Last week the New York City Department of Consumer Affairs (DCA) disclosed the results of a lengthy investigation, saying it was apparent that Whole Foods, already with a reputation for being expensive, “routinely” overcharged customers in its stores in the city.

The DCA said it tested packages of 80 different types of pre-packaged products and found – not just a few but all – of the products had mislabeled weights.

The federal government sets limits on how much the label of an individual package of food can deviate from the actual weight. DCA officials say that 89% of the packages it tested did not meet the federal standard, with overcharges ranging from 80 cents for a package of pecan panko to $14.84 for a package of coconut shrimp.

Denials

The company initially denied the charges. A Whole Foods attorney said the products in question were sold as a unit, not by the pound. The attorney said the company had been working with the DCA since December to resolve the issues and that in some cases, consumers were getting more than their moneys worth.

On Wednesday, that position changed as co-CEOs Walter Robb and John Mackey posted a YouTube video in which they said New York City customers were, in fact, charged the wrong prices for some products.

Owning it

“Straight up, we made some mistakes,” Robb said . “We want to own that and tell you what we’re doing about it.”

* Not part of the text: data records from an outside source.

(** *** Sequences of calls *)

(** Every call on a well-formed state returns or throws, and leaves one of
    the five shapes, having attached some first part of the declarations it
    was given. *)
Lemma perform_shape {E : Engine} a w :
  wf w → allowed w a →
  ∃ w' ds, final (perform a w) = Some w' ∧ step_shape w ds w' ∧ ds `prefix_of` offered a w.
Proof.
  intros Hwf Ha.
  assert (∀ p l, ∃ w' ds, final (prepareSwagger p l w) = Some w' ∧ step_shape w ds w'
                          ∧ ds `prefix_of` []) as Hswagger.
  { intros p l. unfold prepareSwagger. case_bool_decide.
    { exists w, []. split_and!; [done | constructor | done]. }
    destruct (mount_ok _); simpl.
    - eexists _, []. split_and!; [done | | done]. unfold use. simpl.
      replace (set_app _ _) with
        (set_server (server w)
           (set_app (app w ++ [Static (default DEFAULT_SWAGGER_LOCATION l);
                               SwaggerUi (default DEFAULT_SWAGGER_PATH p) DEFAULT_SWAGGER_URL])
              w)).
      + apply shape_engine. by repeat constructor.
      + unfold set_server, set_app. simpl. by rewrite <-(assoc_L (++)).
    - eexists _, []. split_and!; [done | | done]. unfold use.
      replace (set_app _ w) with
        (set_server (server w)
           (set_app (app w ++ [Static (default DEFAULT_SWAGGER_LOCATION l)]) w))
        by (by destruct w).
      apply shape_engine. by repeat constructor. }
  assert (∀ p, ∃ w' ds, final (listen p w) = Some w' ∧ step_shape w ds w'
                        ∧ ds `prefix_of` []) as Hlisten.
  { intros p. eexists _, []. split_and!; [done | | done]. unfold listen.
    replace (set_server _ w) with
      (set_server (Some {| port := p; listening := true |}) (set_app (app w ++ []) w)).
    - apply shape_engine. constructor.
    - unfold set_server, set_app. simpl. by rewrite app_nil_r. }
  destruct a as [op|cfg|cfg]; simpl in *.
  - destruct op as [p| |m|c|id hs|p l]; simpl in *.
    + apply Hlisten.
    + unfold close. destruct (server w) as [s|] eqn:Hs.
      * eexists _, []. split_and!; [done | | done].
        replace (set_server _ w) with
          (set_server (Some (HttpServer_close s)) (set_app (app w ++ []) w)).
        -- apply shape_engine. constructor.
        -- unfold set_server, set_app. simpl. by rewrite app_nil_r.
      * exists w, []. split_and!; [done | constructor | done].
    + eexists _, []. split_and!; [done | | done]. unfold addMiddleware, use.
      replace (set_app _ w) with (set_server (server w) (set_app (app w ++ [Custom m]) w))
        by (by destruct w).
      apply shape_engine. by repeat constructor.
    + destruct (lookup_lt_is_Some_2 _ _ Ha) as [ctrl Hctrl]. rewrite Hctrl. simpl.
      change (default [] (Controller.handler ctrl ≫= λ a, arrays w !! a))
        with (default [] (Controller.handler ctrl ≫= (arrays w !!.))).
      assert (default [] (Controller.handler ctrl ≫= (arrays w !!.)) = predeclared w ctrl)
        as -> by (unfold predeclared; by destruct (Controller.handler ctrl)).
      destruct (get (routerControllerMap w) (Controller.name ctrl)) eqn:Hget.
      1,2: exists w, []; unfold addController; rewrite Hctrl, Hget;
        split_and!; [done | constructor | apply prefix_nil].
      rewrite (addController_eq _ _ _ Hwf Hctrl Hget).
      destruct (refused (predeclared w ctrl)); simpl.
      * eexists _, _. split_and!; [done | by apply shape_filed | apply accepted_prefix].
      * eexists _, _. split_and!; [done | by apply shape_register | apply accepted_prefix].
    + destruct (routerControllerMap w !! id) as [e|] eqn:He.
      * destruct (addControllerHandlers_eq _ _ _ _ Hwf He Ha) as (c & Hc & ->).
        rewrite final_finish.
        eexists _, _. split_and!; [done | by eapply shape_attach | apply accepted_prefix].
      * exists w, []. unfold addControllerHandlers, get. rewrite He.
        case_bool_decide; (split_and!; [done | constructor | apply prefix_nil]).
    + apply Hswagger.
  - unfold BasicService.constructor.
    destruct (cfg ≫= ServiceConfig.swagger) as [[|]|]; try apply Hswagger.
    exists w, []. split_and!; [done | constructor | done].
  - apply Hlisten.
Qed.

Lemma step_shape_wf w ds w' : wf w → step_shape w ds w' → wf w'.
Proof.
  intros Hwf [|x srv _|id e c hs _ _|c ctrl hs Hc _|c ctrl hs Hc _]; [done | done | | |].
  - by apply bind_routes_wf, record_all_wf.
  - apply use_wf, bind_routes_wf, record_all_wf, createRouterForController_wf; [done|].
    by eapply lookup_lt_Some.
  - apply bind_routes_wf, record_all_wf, createRouterForController_wf; [done|].
    by eapply lookup_lt_Some.
Qed.

(** An invariant that every shape keeps, for the actions of a given kind,
    holds after every sequence of such actions. *)
Lemma run_all_invariant {E : Engine} (P : World → Prop) (A : Action → Prop) :
  (∀ w a ds w', wf w → P w → A a → ds `prefix_of` offered a w →
     step_shape w ds w' → P w') →
  ∀ acts w w', Forall A acts → wf w → P w → run_all acts w = Some w' → wf w' ∧ P w'.
Proof.
  intros Hstep. induction acts as [|a acts IH]; intros w w' HA Hwf HP Hrun; simpl in Hrun.
  - by simplify_eq.
  - case_bool_decide as Ha; [|done]. apply Forall_cons in HA as [HAa HA].
    destruct (perform_shape a w Hwf Ha) as (w1 & ds & Hfin & Hshape & Hds).
    rewrite Hfin in Hrun. simpl in Hrun.
    apply (IH w1); [done | by eapply step_shape_wf | by eapply Hstep | done].
Qed.

Lemma run_all_keeps {E : Engine} (P : World → Prop) :
  (∀ w ds w', wf w → P w → step_shape w ds w' → P w') →
  ∀ acts w w', wf w → P w → run_all acts w = Some w' → wf w' ∧ P w'.
Proof.
  intros Hstep acts w w' Hwf HP Hrun.
  apply (run_all_invariant P (λ _, True)) with (acts := acts) (w := w); try done.
  - intros ? ? ? ? ? ? _ _ ?. by eapply Hstep.
  - by apply Forall_true.
Qed.

(** A preorder that every shape respects relates the two ends of a sequence. *)
Lemma run_all_relation {E : Engine} (R : World → World → Prop) :
  (∀ w, R w w) → (∀ w1 w2 w3, R w1 w2 → R w2 w3 → R w1 w3) →
  (∀ w ds w', wf w → step_shape w ds w' → R w w') →
  ∀ acts w w', wf w → run_all acts w = Some w' → R w w'.
Proof.
  intros Hrefl Htrans Hstep. induction acts as [|a acts IH]; intros w w' Hwf Hrun;
    simpl in Hrun.
  - by simplify_eq.
  - case_bool_decide as Ha; [|done].
    destruct (perform_shape a w Hwf Ha) as (w1 & ds & Hfin & Hshape & _).
    rewrite Hfin in Hrun. simpl in Hrun.
    apply (Htrans _ w1); [by eapply Hstep|].
    apply IH; [by eapply step_shape_wf | done].
Qed.

Lemma run_all_wf {E : Engine} acts w w' : wf w → run_all acts w = Some w' → wf w'.
Proof.
  intros Hwf Hrun.
  by destruct (run_all_keeps (λ _, True) (λ _ _ _ _ _ _, I) acts w w' Hwf I Hrun).
Qed.

Lemma constructor_wf cs arrs : Forall (handler_in (length arrs)) cs → wf (constructor cs arrs).
Proof. intros Hcs. split; [|done]. simpl. apply map_Forall_empty. Qed.
(** *** Nothing is removed *)

Lemma extends_refl w : extends w w.
Proof. split_and!; eauto. Qed.

Lemma extends_trans w1 w2 w3 : extends w1 w2 → extends w2 w3 → extends w1 w3.
Proof.
  intros (Hm1 & Ha1 & Hr1 & Hh1 & Hc1) (Hm2 & Ha2 & Hr2 & Hh2 & Hc2). split_and!.
  - eauto.
  - by etrans.
  - intros r s Hs. destruct (Hr1 r s Hs) as (s' & Hs' & ?).
    destruct (Hr2 r s' Hs') as (s'' & ? & ?). exists s''. split; [done | by etrans].
  - intros a l Hl. destruct (Hh1 a l Hl) as (l' & Hl' & ?).
    destruct (Hh2 a l' Hl') as (l'' & ? & ?). exists l''. split; [done | by etrans].
  - intros i c Hc. destruct (Hc1 i c Hc) as (c' & Hc' & Hn & Hi & Hh).
    destruct (Hc2 i c' Hc') as (c'' & ? & Hn' & Hi' & Hh').
    exists c''. split_and!; [done | congruence | congruence | eauto].
Qed.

The executives, who blamed some employees in its New York stores for the overcharging, said the company will improve its training in all its stores. It also will begin a third party auditing system to monitor the improvements. And from now on, if a customer finds a pricing error not in the consumer's favor, he or she will get the item at no charge.

The DCA had not yet reacted to the company's mea culpa by Thursday morning. Last week DCA Commissioner Julie Menin said she didn't think the mislabeling was an isolated case. She was also not buying the company's initial denials.

“Our inspectors tell me this is the worst case of mislabeling they have seen in their careers, which DCA and New Yorkers will not tolerate,” Menin said. “As a large chain grocery store, Whole Foods has the money and resources to ensure greater accuracy and to correct what appears to be a widespread problem – the city’s shoppers deserve to be correctly charged.”